[Exercise material — start]
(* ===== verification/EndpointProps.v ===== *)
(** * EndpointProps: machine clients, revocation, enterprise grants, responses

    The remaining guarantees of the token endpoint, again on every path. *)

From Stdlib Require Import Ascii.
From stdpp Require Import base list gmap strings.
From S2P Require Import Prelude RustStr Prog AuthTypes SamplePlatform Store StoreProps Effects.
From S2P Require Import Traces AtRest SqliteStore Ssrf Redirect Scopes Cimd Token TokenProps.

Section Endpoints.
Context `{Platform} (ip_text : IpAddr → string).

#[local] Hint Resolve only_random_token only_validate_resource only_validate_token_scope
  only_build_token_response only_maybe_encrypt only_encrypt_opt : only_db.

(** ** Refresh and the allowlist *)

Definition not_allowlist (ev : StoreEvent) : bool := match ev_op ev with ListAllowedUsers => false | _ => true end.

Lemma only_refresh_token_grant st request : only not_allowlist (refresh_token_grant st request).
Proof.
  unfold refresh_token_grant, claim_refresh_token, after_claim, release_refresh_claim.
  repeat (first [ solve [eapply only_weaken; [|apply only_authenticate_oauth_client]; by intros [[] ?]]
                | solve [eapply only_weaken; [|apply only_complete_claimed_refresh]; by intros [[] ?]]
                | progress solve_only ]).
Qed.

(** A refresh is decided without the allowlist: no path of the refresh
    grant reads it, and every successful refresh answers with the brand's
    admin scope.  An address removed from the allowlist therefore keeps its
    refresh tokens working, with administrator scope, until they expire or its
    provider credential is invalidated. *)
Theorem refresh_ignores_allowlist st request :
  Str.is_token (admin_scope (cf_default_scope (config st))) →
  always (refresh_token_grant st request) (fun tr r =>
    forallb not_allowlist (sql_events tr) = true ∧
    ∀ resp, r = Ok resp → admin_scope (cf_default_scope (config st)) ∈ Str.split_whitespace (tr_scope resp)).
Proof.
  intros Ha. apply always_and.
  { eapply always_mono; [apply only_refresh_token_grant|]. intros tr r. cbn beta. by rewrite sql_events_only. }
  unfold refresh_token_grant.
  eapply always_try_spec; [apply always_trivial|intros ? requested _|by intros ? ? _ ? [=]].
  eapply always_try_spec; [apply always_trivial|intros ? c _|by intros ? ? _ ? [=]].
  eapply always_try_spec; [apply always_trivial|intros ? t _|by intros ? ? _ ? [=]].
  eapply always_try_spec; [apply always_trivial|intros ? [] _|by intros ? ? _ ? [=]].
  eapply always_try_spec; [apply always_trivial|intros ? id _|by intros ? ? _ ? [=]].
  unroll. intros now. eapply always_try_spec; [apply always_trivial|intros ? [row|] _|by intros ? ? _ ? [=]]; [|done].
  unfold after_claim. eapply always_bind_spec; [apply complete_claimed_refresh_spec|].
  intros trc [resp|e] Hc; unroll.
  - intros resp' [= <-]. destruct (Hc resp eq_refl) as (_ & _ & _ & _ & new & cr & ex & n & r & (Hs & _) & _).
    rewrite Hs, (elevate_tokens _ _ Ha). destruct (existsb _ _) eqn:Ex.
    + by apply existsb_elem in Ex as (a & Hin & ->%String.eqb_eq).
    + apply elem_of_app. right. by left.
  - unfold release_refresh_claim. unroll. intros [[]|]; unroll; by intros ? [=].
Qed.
[Exercise material — finish]
[Exercise material — start]
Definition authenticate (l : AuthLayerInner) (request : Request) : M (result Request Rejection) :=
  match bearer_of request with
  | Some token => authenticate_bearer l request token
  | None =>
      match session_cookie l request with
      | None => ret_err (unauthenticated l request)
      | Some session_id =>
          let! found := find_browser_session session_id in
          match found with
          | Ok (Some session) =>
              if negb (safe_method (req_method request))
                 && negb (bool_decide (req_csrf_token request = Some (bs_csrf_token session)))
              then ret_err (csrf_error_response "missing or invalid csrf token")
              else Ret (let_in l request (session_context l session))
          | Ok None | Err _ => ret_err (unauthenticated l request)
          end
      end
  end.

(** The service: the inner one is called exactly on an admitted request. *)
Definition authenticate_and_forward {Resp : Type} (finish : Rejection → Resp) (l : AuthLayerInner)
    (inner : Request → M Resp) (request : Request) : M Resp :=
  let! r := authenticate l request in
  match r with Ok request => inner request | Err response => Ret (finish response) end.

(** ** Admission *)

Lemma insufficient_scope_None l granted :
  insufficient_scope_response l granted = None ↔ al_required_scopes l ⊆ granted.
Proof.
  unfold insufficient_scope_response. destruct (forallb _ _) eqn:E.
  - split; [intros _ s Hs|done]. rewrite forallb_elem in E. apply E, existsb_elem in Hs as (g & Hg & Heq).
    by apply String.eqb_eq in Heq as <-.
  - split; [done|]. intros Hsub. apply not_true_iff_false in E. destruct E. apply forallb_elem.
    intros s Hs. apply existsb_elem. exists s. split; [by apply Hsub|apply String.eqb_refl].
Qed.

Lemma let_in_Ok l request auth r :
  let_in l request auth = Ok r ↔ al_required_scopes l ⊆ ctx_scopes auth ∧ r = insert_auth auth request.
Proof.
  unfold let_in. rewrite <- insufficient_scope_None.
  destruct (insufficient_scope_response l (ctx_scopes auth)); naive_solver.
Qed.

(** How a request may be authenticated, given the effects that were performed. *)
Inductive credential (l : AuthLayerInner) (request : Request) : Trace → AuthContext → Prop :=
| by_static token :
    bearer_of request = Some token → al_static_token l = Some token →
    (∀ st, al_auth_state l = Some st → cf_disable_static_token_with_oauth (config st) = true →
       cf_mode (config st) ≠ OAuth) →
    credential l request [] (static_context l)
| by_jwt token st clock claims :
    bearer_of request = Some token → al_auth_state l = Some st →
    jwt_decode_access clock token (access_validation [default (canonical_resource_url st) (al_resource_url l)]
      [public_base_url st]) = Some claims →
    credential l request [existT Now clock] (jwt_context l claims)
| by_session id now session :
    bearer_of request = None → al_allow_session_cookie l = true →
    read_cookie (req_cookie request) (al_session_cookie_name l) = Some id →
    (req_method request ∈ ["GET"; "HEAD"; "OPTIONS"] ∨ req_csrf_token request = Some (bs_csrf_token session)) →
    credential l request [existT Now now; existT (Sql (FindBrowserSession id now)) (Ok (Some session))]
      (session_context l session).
[Exercise material — finish]
All lines in the listing above between the line with "From S2P Require Import Prelude" and the line with "#[local] Hint Resolve", inclusive, should be set down exactly, and no line outside that range.

| Reply |
From S2P Require Import Prelude RustStr Prog AuthTypes SamplePlatform Store StoreProps Effects.
From S2P Require Import Traces AtRest SqliteStore Ssrf Redirect Scopes Cimd Token TokenProps.

Section Endpoints.
Context `{Platform} (ip_text : IpAddr → string).

#[local] Hint Resolve only_random_token only_validate_resource only_validate_token_scope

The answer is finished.